From: Anthony Liguori <anthony@codemonkey.ws>
To: Chegu Vinod <chegu_vinod@hp.com>
Cc: qemu-devel <qemu-devel@nongnu.org>
Subject: Re: [Qemu-devel] [RFC PATCH] Throttle-down guest when live migration does not converge.
Date: Wed, 24 Apr 2013 18:59:55 -0700 [thread overview]
Message-ID: <CA+aC4ku_pXbu1syWLQXXm_WxeBKODxCbgYYW4OseDNkg_dmLmA@mail.gmail.com> (raw)
In-Reply-To: <1366854124-16348-1-git-send-email-chegu_vinod@hp.com>
[-- Attachment #1: Type: text/plain, Size: 10913 bytes --]
On Wed, Apr 24, 2013 at 6:42 PM, Chegu Vinod <chegu_vinod@hp.com> wrote:
> Busy enterprise workloads hosted on large sized VM's tend to dirty
> memory faster than the transfer rate achieved via live guest migration.
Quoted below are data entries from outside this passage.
(** C2, the claim as written fails: license [Demo.issued] has one slot
    remaining; the calls for devices D1 and D2 both read it before either
    saves, both pass the capacity check, both push and save, and both are
    answered as activated with [activations_used] 1 of 1. *)
Lemma concurrent_activations_both_append :
  let w := Demo.world Demo.issued [] in
  let result := interleave [0; 1; 0; 1]%nat
                  [spawn (activate_license 2000 Demo.key "D1" None);
                   spawn (activate_license 2000 Demo.key "D2" None)] w in
  by_key (licenses w) Demo.key = Some Demo.issued /\
  maxActivations Demo.issued - currentActivations Demo.issued = 1 /\
  map answer_of (fst result) =
    [Some (json 200 [("valid", JBool true);
                     ("message", JStr "License activated successfully!");
                     ("expiry_date", JDate 2592001000);
                     ("customer_name", JStr "A");
                     ("plan_type", JStr "single");
                     ("activations_used", JNum 1);
                     ("activations_total", JNum 1)]);
     Some (json 200 [("valid", JBool true);
                     ("message", JStr "License activated successfully!");
                     ("expiry_date", JDate 2592001000);
                     ("customer_name", JStr "A");
                     ("plan_type", JStr "single");
                     ("activations_used", JNum 1);
                     ("activations_total", JNum 1)])].
Proof.
  cbv zeta. repeat split; vm_compute; reflexivity.
Qed.

(** ** How one request changes one license *)

Lemma effect_on_license (now : Z) (req : Request) (m m' : gmap string License)
    (key : string) (l l' : License) :
  Effect now req m m' -> m !! key = Some l -> m' !! key = Some l' ->
  l' = l \/
  (exists dev, l' = touched dev now l) \/
  (exists dev fp, req = ActivateLicense key dev fp /\
                  find_activation dev (deviceActivations l) = None /\
                  currentActivations l < maxActivations l /\
                  l' = appended dev now fp l) \/
  (req = DeactivateLicense key /\ l' = set_isActive false l).
Proof.
  intros He Hl Hl'.
  destruct He as [| key0 dev l0 _ Hk _ _ | key0 dev fp l0 Hreq Hk _ Hd Hlt
                  | rnd body f _ _ Hnone | key0 l0 Hreq Hk ].
  - left. congruence.
  - apply by_key_Some in Hk as [Hk _]. destruct (decide (key0 = key)) as [->|Hne].
    + rewrite lookup_insert_eq in Hl'. right; left. exists dev. congruence.
    + rewrite lookup_insert_ne in Hl' by exact Hne. left. congruence.
  - apply by_key_Some in Hk as [Hk _]. destruct (decide (key0 = key)) as [->|Hne].
    + rewrite lookup_insert_eq in Hl'. right; right; left. exists dev, fp.
      assert (l0 = l) by congruence. subst l0.
      repeat split; [exact Hreq | exact Hd | exact Hlt | congruence].
    + rewrite lookup_insert_ne in Hl' by exact Hne. left. congruence.
  - destruct (decide (newLicenseKey f = key)) as [E|Hne].
    + rewrite E in Hnone. congruence.
    + rewrite lookup_insert_ne in Hl' by exact Hne. left. congruence.
  - apply by_key_Some in Hk as [Hk _]. destruct (decide (key0 = key)) as [->|Hne].
    + rewrite lookup_insert_eq in Hl'. right; right; right.
      split; [exact Hreq | congruence].
    + rewrite lookup_insert_ne in Hl' by exact Hne. left. congruence.
Qed.

(** ** The activation limit *)

(** C1, as the code has it. Along every sequence of requests served one
    after the other from the empty store, and whatever store calls throw,
    every stored license whose [maxActivations] is not negative has at most
    [maxActivations] device activations; and one request served alone
    changes the number of activations of a license only when it is an
    activate request for that license's key and a device not yet bound,
    served while [currentActivations] is below [maxActivations], and then it
    adds exactly one. *)
Theorem activations_never_exceed_limit :
  (forall (setMonth_add : Z -> Z -> option Z) (reqs : list (Z * Request)) (fs : list bool)
          (key : string) (l : License),
      licenses (serve_all setMonth_add reqs (empty_world fs)) !! key = Some l ->
      0 <= maxActivations l ->
      Z.of_nat (length (deviceActivations l)) <= maxActivations l) /\
  (forall (setMonth_add : Z -> Z -> option Z) (now : Z) (req : Request) (w : World)
          (key : string) (l l' : License),
      licenses w !! key = Some l ->
      licenses (snd (serve setMonth_add now req w)) !! key = Some l' ->
      length (deviceActivations l') = length (deviceActivations l) \/
      (length (deviceActivations l') = S (length (deviceActivations l)) /\
       (exists dev fp, req = ActivateLicense key dev fp /\ (dev ∉ device_ids l)) /\
       currentActivations l < maxActivations l)).
Proof.
  split.
  - intros setMonth_add reqs fs key l Hl Hmax.
    destruct (reachable_ok setMonth_add reqs fs key l Hl) as [_ Hb]. exact (Hb Hmax).
  - intros setMonth_add now req w key l l' Hl Hl'.
    destruct (effect_on_license now req _ _ key l l'
                (serve_effect setMonth_add now req w) Hl Hl')
      as [-> | [[dev ->] | [(dev & fp & Hreq & Hd & Hlt & ->) | [_ ->]]]].
    + left. reflexivity.
    + left. simpl. apply touch_activation_length.
    + right. split; [|split].
      * simpl. rewrite length_app. simpl. lia.
      * exists dev, fp. split; [exact Hreq|]. apply find_activation_None_iff. exact Hd.
      * exact Hlt.
    + left. reflexivity.
Qed.

Lemma demo_requests_store :
  licenses (serve_all Demo.setMonth_add demo_requests (empty_world [])) !! Demo.key
  = Some Demo.full.
Proof. vm_compute. reflexivity. Qed.
Lemma Tensor_new_run like sh s :
  nonneg_shape sh = true ->
  Tensor_new like sh s =
  (Return (length (heap s)),
   mkState (self s)
     (heap s ++ [mkTensor sh (dtype like) (map uninit (seq 0 (Z.to_nat (numel sh))))])
     (gen s)).
Proof. unfold Tensor_new, alloc. intros ->. reflexivity. Qed.

Lemma zero__fresh o hp g t :
  zero_ (length hp) (mkState o (hp ++ [t]) g) =
  (Return (length hp),
   mkState o (hp ++ [mkTensor (shape t) (dtype t) (map (fun _ => zero) (data t))]) g).
Proof.
  unfold zero_, bind, load, store, ret. cbn [heap self gen].
  rewrite list_lookup_middle by reflexivity. cbn [heap self gen].
  rewrite insert_app_r_alt by reflexivity.
  now rewrite Nat.sub_diag.
Qed.

Lemma init_hidden_run B s w ws n h :
  parameters (self s) = w :: ws ->
  lookup_attr "n_layers" (self s) = Return (VInt n) ->
  lookup_attr "hidden_dim" (self s) = Return (VInt h) ->
  0 <= n -> 0 <= B -> 0 <= h ->
  init_hidden B s =
  (Return (length (heap s), S (length (heap s))),
   mkState (self s)
     (heap s ++ [zeros (dtype w) [n; B; h]; zeros (dtype w) [n; B; h]]) (gen s)).
Proof.
  intros Hps Hn Hh ? ? ?. destruct s as [o hp g]. cbn [self heap gen] in *.
  assert (Hsh : nonneg_shape [n; B; h] = true) by now apply nonneg_shape3.
  assert (Gn : forall s', self s' = o ->
            (v <- getattr "n_layers" ;; as_int v) s' = (Return n, s')).
  { intros s' E. unfold bind, getattr. now rewrite E, Hn. }
  assert (Gh : forall s', self s' = o ->
            (v <- getattr "hidden_dim" ;; as_int v) s' = (Return h, s')).
  { intros s' E. unfold bind, getattr. now rewrite E, Hh. }
  unfold init_hidden.
  erewrite bind_run by reflexivity. cbn [self]. rewrite Hps.
  erewrite bind_run by reflexivity.
  erewrite bind_run by (apply Gn; reflexivity).
  erewrite bind_run by (apply Gh; reflexivity).
  erewrite bind_run by (apply Tensor_new_run; assumption). cbn [self heap gen].
  erewrite bind_run by apply zero__fresh. cbn [shape dtype data].
  erewrite bind_run by (apply Gn; reflexivity).
  erewrite bind_run by (apply Gh; reflexivity).
  erewrite bind_run by (apply Tensor_new_run; assumption). cbn [self heap gen].
  erewrite bind_run by apply zero__fresh. cbn [ret shape dtype data].
  rewrite zero_fill, <- app_assoc, length_app, Nat.add_1_r. reflexivity.
Qed.
Lemma reads_stay_in_buffer_witness :
  0 < CONFIG_SPL_SPINAND_PAGE_SIZE h3_config < 2 ^ 32 /\ 0 <= 200 /\
  (exists t',
     spi_load_read_nor h3_config ready_hw 1 0x8000 70 0x1000 [] = Ret 70 t' /\
     ram (fun _ => 0x55) t' 0x0fff = 0x55 /\
     ram (fun _ => 0x55) t' 0x1046 = 0x55 /\
     ram (fun _ => 0x55) t' (0x1000 + Z.of_nat 69) = 0x40) /\
  (exists t',
     spi_load_read_nand h3_config second_page_stuck_hw 1 2000 200 0x1000 [] =
       Ret 0 t' /\
     ram (fun _ => 0x55) t' 0x0fff = 0x55 /\
     ram (fun _ => 0x55) t' 0x10c8 = 0x55).
Proof.
  assert (Hps : 0 < CONFIG_SPL_SPINAND_PAGE_SIZE h3_config < 2 ^ 32)
    by (split; reflexivity).
  assert (Hc : 0 <= 200) by lia.
  split; [exact Hps|]. split; [exact Hc|]. split.
  - set (t' := trace_of (spi_load_read_nor h3_config ready_hw 1 0x8000 70 0x1000 [])).
    assert (E : spi_load_read_nor h3_config ready_hw 1 0x8000 70 0x1000 [] = Ret 70 t')
      by (vm_compute; reflexivity).
    exists t'. split; [exact E|].
    destruct (proj1 (reads_stay_in_buffer h3_config ready_hw 1 0x8000 70 0x1000 []
                       70 t' (fun _ => 0x55)) E) as (d & Ed & Hl & Hout & Hin).
    split; [apply (Hout 0x0fff); change (u32 70) with 70; lia|].
    split; [apply (Hout 0x1046); change (u32 70) with 70; lia|].
    rewrite (Hin 69%nat) by (change (u32 70) with 70 in Hl; lia).
    cbn [app] in Ed. rewrite <- Ed. vm_compute. reflexivity.
  - set (t' := trace_of (spi_load_read_nand h3_config second_page_stuck_hw 1 2000
                           200 0x1000 [])).
    assert (E : spi_load_read_nand h3_config second_page_stuck_hw 1 2000 200 0x1000 [] =
                Ret 0 t') by (vm_compute; reflexivity).
    exists t'. split; [exact E|].
    destruct (proj2 (reads_stay_in_buffer h3_config second_page_stuck_hw 1 2000 200
                       0x1000 [] 0 t' (fun _ => 0x55)) Hps Hc E)
      as (d & _ & _ & Hout & _).
    split; [apply (Hout 0x0fff); lia | apply (Hout 0x10c8); lia].
Defined.
(** X15. When [can_run] returns [True], the agents install and the runtime
    creates the scan, [mutate] returns the created scan with the requested
    agent group set on it; the runtime was called in the order install, one
    call per agent, scan; the scan table is the one the runtime left, the
    agent group being set on the returned object only; and every stored
    asset among the requested ids now belongs to the scan, the asset table
    having the same rows as the runtime left. *)
Theorem run_scan_success
  (scan : OxoAgentScanInputType) (w : World)
  (agent_group : AgentGroupDefinition) (scan_assets : list ScanAsset)
  (created : Scan) (d' : Database) :
  fst (_prepare_agent_group (input_agent_group_id scan) w) = Returns agent_group ->
  fst (prepare_assets (input_asset_ids scan) w) = Returns scan_assets ->
  runtime_can_run agent_group = Returns PyTrue ->
  runtime_install = Returns tt ->
  forallb (fun ag => not_found_or_ok (install_agent_install (key ag) (version ag)))
          (agents agent_group) = true ->
  runtime_scan (input_title scan) agent_group scan_assets (db w)
  = (Returns created, d') ->
  let attached :=
    {| scan_id := scan_id created; scan_title := scan_title created;
       scan_agent_group_id := Some (input_agent_group_id scan) |} in
  exists w',
    run_scan scan w = (Returns (Some attached), w')
    /\ runtime_log w'
       = runtime_log w ++ InstallCall :: install_calls (agents agent_group)
                       ++ [ScanCall (input_title scan)]
    /\ scans (db w') = scans d'
    /\ agent_groups (db w') = agent_groups d'
    /\ map asset_id (assets (db w')) = map asset_id (assets d')
    /\ (forall a, In a (assets (db w')) ->
                  asset_id a ∈ input_asset_ids scan ->
                  asset_scan_id a = Some (scan_id created))
    /\ (forall a, In a (assets d') ->
                  asset_id a ∉ input_asset_ids scan ->
                  In a (assets (db w'))).
Proof.
  intros Hg Ha Hc Hr Hall Hs attached.
  destruct (prepared _ _ _ _ Hg Ha) as [Hg' Ha'].
  unfold RunScanMutation_mutate, bindx. rewrite Hg', Ha'.
  unfold try_except at 1. rewrite Hc. cbn [is_True].
  rewrite (install_agents_goes_through agent_group w Hr Hall).
  unfold try_except, bindx, call_runtime_scan. cbn [db logged log_call].
  rewrite Hs. cbn [attach_scan with_db db ret].
  eexists. split; [reflexivity|]. unfold with_db, log_call, logged. cbn.
  split; [|split; [|split; [|split; [|split]]]].
  - rewrite <- app_assoc. reflexivity.
  - reflexivity.
  - reflexivity.
  - rewrite map_map. apply map_ext. intros a. case_bool_decide; reflexivity.
  - intros a Hin Hid. apply in_map_iff in Hin as (a0 & <- & _).
    case_bool_decide as Hdec; [reflexivity|].
    exfalso. apply Hdec. exact Hid.
  - intros a Hin Hid. apply in_map_iff. exists a. split; [|exact Hin].
    case_bool_decide as Hdec; [contradiction|reflexivity].
Qed.

(** X16. When the runtime fails to create the scan after the agents were
    installed, the error comes back ([OstorlabError] as the GraphQL error,
    anything else as it is) and nothing is undone: the install calls stay
    made and the database is the one the runtime left. *)
Theorem run_scan_scan_error
  (scan : OxoAgentScanInputType) (w : World)
  (agent_group : AgentGroupDefinition) (scan_assets : list ScanAsset)
  (e : exn) (d' : Database) :
  fst (_prepare_agent_group (input_agent_group_id scan) w) = Returns agent_group ->
  fst (prepare_assets (input_asset_ids scan) w) = Returns scan_assets ->
  runtime_can_run agent_group = Returns PyTrue ->
  runtime_install = Returns tt ->
  forallb (fun ag => not_found_or_ok (install_agent_install (key ag) (version ag)))
          (agents agent_group) = true ->
  runtime_scan (input_title scan) agent_group scan_assets (db w) = (Raises e, d') ->
  run_scan scan w
  = (Raises (translated e),
     {| db := d'; files := files w; uuids_drawn := uuids_drawn w;
        runtime_log := runtime_log w ++ InstallCall :: install_calls (agents agent_group)
                                     ++ [ScanCall (input_title scan)] |}).
Proof.
  intros Hg Ha Hc Hr Hall Hs.
  destruct (prepared _ _ _ _ Hg Ha) as [Hg' Ha'].
  unfold RunScanMutation_mutate, bindx. rewrite Hg', Ha'.
  unfold try_except at 1. rewrite Hc. cbn [is_True].
  rewrite (install_agents_goes_through agent_group w Hr Hall).
  unfold try_except, bindx, call_runtime_scan. cbn [db logged log_call].
  rewrite Hs. unfold translated, reraise_as_runtime_error, raise, with_db,
    log_call, logged.
  cbn. rewrite <- app_assoc.
  destruct (is_OstorlabError e); reflexivity.
Qed.

(** *** Deleting an agent group *)

(** X17. Deleting a stored agent group returns [True] and removes that group
    and no other, leaving scans and assets alone; afterwards the same delete
    raises [AgentGroup not found.] and a run-scan request for the group is
    turned down with [Agent group not found.] before the runtime is
    reached. *)
Theorem delete_agent_group_removes (agent_group_id : Z) (w : World) :
  is_Some (agent_groups (db w) !! agent_group_id) ->
  exists w',
    DeleteAgentGroupMutation_mutate agent_group_id w = (Returns true, w')
    /\ agent_groups (db w') !! agent_group_id = None
    /\ (forall j, j <> agent_group_id ->
                  agent_groups (db w') !! j = agent_groups (db w) !! j)
    /\ scans (db w') = scans (db w) /\ assets (db w') = assets (db w)
    /\ runtime_log w' = runtime_log w
    /\ DeleteAgentGroupMutation_mutate agent_group_id w'
       = (Raises (GraphQLError "AgentGroup not found."), w')
    /\ (forall scan,
          input_agent_group_id scan = agent_group_id ->
          run_scan scan w' = (Raises (GraphQLError "Agent group not found."), w')).
Proof.
  intros [g Hg]. unfold DeleteAgentGroupMutation_mutate at 1. rewrite Hg.
  eexists. split; [reflexivity|]. unfold with_db. cbn.
  assert (delete agent_group_id (agent_groups (db w)) !! agent_group_id = None)
    as Hgone by apply lookup_delete_eq.
  split; [exact Hgone|]. split.
  { intros j Hj. apply lookup_delete_ne. congruence. }
  repeat (split; [reflexivity|]). split.
  - unfold DeleteAgentGroupMutation_mutate. cbn. rewrite Hgone. reflexivity.
  - intros scan <-.
    unfold RunScanMutation_mutate, bindx, _prepare_agent_group. cbn.
    rewrite Hgone. reflexivity.
Qed.

End RunScanMore.

Lemma prepare_assets_by_selection_witness :
  _prepare_assets never_apk never_apk never_apk no_ip no_json_list no_json_link
    [99; 1; 1] (world_of sample_db)
  = _prepare_assets never_apk never_apk never_apk no_ip no_json_list no_json_link
      [1] (world_of sample_db).
Proof.
  apply prepare_assets_by_selection. intros a [<-|[]]. cbn.
  split; intros _; [apply list_elem_of_here|].
  apply list_elem_of_further, list_elem_of_here.
Defined.

Lemma run_scan_rejects_missing_inputs_witness :
  RunScanMutation_mutate (Returns tt) can_run scan_creates store_complete
    never_apk never_apk never_apk no_ip no_json_list no_json_link
    {| input_title := "t"; input_asset_ids := [5]; input_agent_group_id := 1 |}
    (world_of sample_db)
  = (Raises (GraphQLError "Assets not found."), world_of sample_db).
Proof.
  apply (run_scan_rejects_missing_inputs (Returns tt) can_run scan_creates
           store_complete never_apk never_apk never_apk no_ip no_json_list
           no_json_link).
  - eexists. reflexivity.
  - intros a [<-|[]] Hin. cbn in Hin. apply list_elem_of_singleton in Hin.
    discriminate Hin.
Defined.

Lemma install_agents_goes_through_witness :
  _install_agents (Returns tt) store_lacking two_agents (world_of sample_db)
  = (Returns tt,
     logged (world_of sample_db)
       [ InstallCall; InstallAgentCall "agent/missing" None;
         InstallAgentCall "agent/ostorlab/nmap" (Some "1.0") ]).
Proof.
  apply (install_agents_goes_through (Returns tt) store_lacking two_agents
           (world_of sample_db)); reflexivity.
Defined.

Lemma install_agents_stops_at_error_witness :
  _install_agents (Returns tt) store_timing_out
    {| name := "three"; description := "";
       agents := [ {| key := "agent/missing"; version := None; args := [] |};
                   {| key := "agent/ostorlab/nmap"; version := Some "1.0"; args := [] |};
                   {| key := "agent/ostorlab/tsunami"; version := None; args := [] |} ] |}
    (world_of sample_db)
  = (Raises (GraphQLError "Could not install the agents: timed out"),
     logged (world_of sample_db)
       [ InstallCall; InstallAgentCall "agent/missing" None;
         InstallAgentCall "agent/ostorlab/nmap" (Some "1.0") ]).
Proof.
  apply (install_agents_stops_at_error (Returns tt) store_timing_out "three" ""
           [ {| key := "agent/missing"; version := None; args := [] |} ]
           [ {| key := "agent/ostorlab/tsunami"; version := None; args := [] |} ]
           {| key := "agent/ostorlab/nmap"; version := Some "1.0"; args := [] |}
           (HTTPError "timed out") (world_of sample_db)); reflexivity.
Defined.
> Despite some good recent improvements (& using dedicated 10Gig NICs
> between hosts) the live migration does NOT converge.
>
> A few options that were discussed/being-pursued to help with
> the convergence issue include:
>
> 1) Slow down guest considerably via cgroup's CPU controls - requires
> libvirt client support to detect & trigger action, but conceptually
> similar to this RFC change.
>
> 2) Speed up transfer rate:
> - RDMA based Pre-copy - lower overhead and fast (Unfortunately
> has a few restrictions and some customers still choose not
> to deploy RDMA :-( ).
> - Add parallelism to improve transfer rate and use multiple 10Gig
> connections (bonded). - could add some overhead on the host.
>
> 3) Post-copy (preferably with RDMA) or a Pre+Post copy hybrid - Sounds
> promising but need to consider & handle newer failure scenarios.
>
> The following [RFC] change attempts to auto-detect lack of convergence
> situation and trigger a slowdown of the workload by explicitly
> disallowing the VCPUs from spending much time in the VM context.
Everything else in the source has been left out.